*** Given data Section Begins ***

(** C7.  For a chain of height [N >= 1] and any target, whatever the node
    answers, the loop of [find_block_by_timestamp] ends with a result (the
    function is total, by recursion on the width [high + 1 - low] of the
    interval) after at most [floor(log2 N) + 1] timestamp probes; each
    iteration leaves an interval strictly narrower than the one it found. *)
Theorem find_block_probes_logarithmic (w3 : Web3) (target : Z) :
  1 <= block_number w3 ->
  (exists r probes,
     find_block_run w3 target = (r, probes) /\
     Z.of_nat (List.length probes) <= Z.log2 (block_number w3) + 1) /\
  (forall low high, low <= high ->
     let mid := (low + high) / 2 in
     0 <= (mid - 1) + 1 - low < high + 1 - low /\
     0 <= high + 1 - (mid + 1) < high + 1 - low).
Proof.
  intros HN. split.
  - exists (find_block_by_timestamp w3 target), (find_block_probes w3 target).
    split.
    + unfold find_block_by_timestamp, find_block_probes.
      destruct (find_block_run w3 target); reflexivity.
    + unfold find_block_probes, find_block_run. cbn zeta.
      pose proof (search_loop_probes w3 target (Z.to_nat (block_number w3))
                    1 (block_number w3) (block_number w3) ltac:(lia) HN) as H.
      replace (block_number w3 + 1 - 1) with (block_number w3) in H by lia.
      exact H.
  - intros low high Hle. cbn zeta. pose proof (mid_bounds low high Hle). lia.
Qed.

Lemma find_block_probes_logarithmic_witness :
  1 <= block_number Scenario.w3 /\
  (exists r probes,
     find_block_run Scenario.w3 145 = (r, probes) /\
     Z.of_nat (List.length probes) <= Z.log2 (block_number Scenario.w3) + 1) /\
  (forall low high, low <= high ->
     let mid := (low + high) / 2 in
     0 <= (mid - 1) + 1 - low < high + 1 - low /\
     0 <= high + 1 - (mid + 1) < high + 1 - low).
Proof.
  split; [cbn; lia|].
  apply (find_block_probes_logarithmic Scenario.w3 145). cbn; lia.
Defined.

(** The bound of C7 is reached, and it is one more than [ceil(log2 N)] when
    [N] is a power of two: on the chain of height 4 whose blocks are all
    before the target, three probes are made. *)
Example probes_height_4 :
  find_block_probes
    {| is_connected := true; block_number := 4;
       eth_get_block := fun _ => Some {| number := 0; timestamp := 0 |} |} 1
  = [2; 3; 4].
Proof. vm_compute. reflexivity. Qed.

(** C9.  On a chain of height 0, [find_block_by_timestamp] makes no
    timestamp probe and returns 0, which is not a block of
    [1 .. latest]. *)
Theorem find_block_by_timestamp_height_0 (w3 : Web3) (target : Z) :
  block_number w3 = 0 ->
  find_block_by_timestamp w3 target = Ok 0 /\
  find_block_probes w3 target = [] /\
  ~ (1 <= 0 <= block_number w3).
Proof.
  intros H0.
  unfold find_block_by_timestamp, find_block_probes, find_block_run.
  rewrite H0. cbn zeta. rewrite search_loop_eq. cbn.
  split; [reflexivity|]. split; [reflexivity|lia].
Qed.

Lemma find_block_by_timestamp_height_0_witness :
  block_number Scenario.genesis_only = 0 /\
  find_block_by_timestamp Scenario.genesis_only 145 = Ok 0 /\
  find_block_probes Scenario.genesis_only 145 = [] /\
  ~ (1 <= 0 <= block_number Scenario.genesis_only).
Proof.
  split; [reflexivity|].
  apply (find_block_by_timestamp_height_0 Scenario.genesis_only 145).
  reflexivity.
Defined.

(** ** The reader and the APR figures: evaluation *)

Lemma float_of_int_100 : float_of_int 100 = Ok 100%float.
Proof. vm_compute. reflexivity. Qed.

*** Given data Section Ends ***

*The problem*. Restate, please, word for word the span of records running from the first line to the line bearing "Theorem find_block_probes_logarithmic (w3", both included, and nothing outside it.

*Solution for this task*.
(** C7.  For a chain of height [N >= 1] and any target, whatever the node
    answers, the loop of [find_block_by_timestamp] ends with a result (the
    function is total, by recursion on the width [high + 1 - low] of the
    interval) after at most [floor(log2 N) + 1] timestamp probes; each
    iteration leaves an interval strictly narrower than the one it found. *)
Theorem find_block_probes_logarithmic (w3 : Web3) (target : Z) :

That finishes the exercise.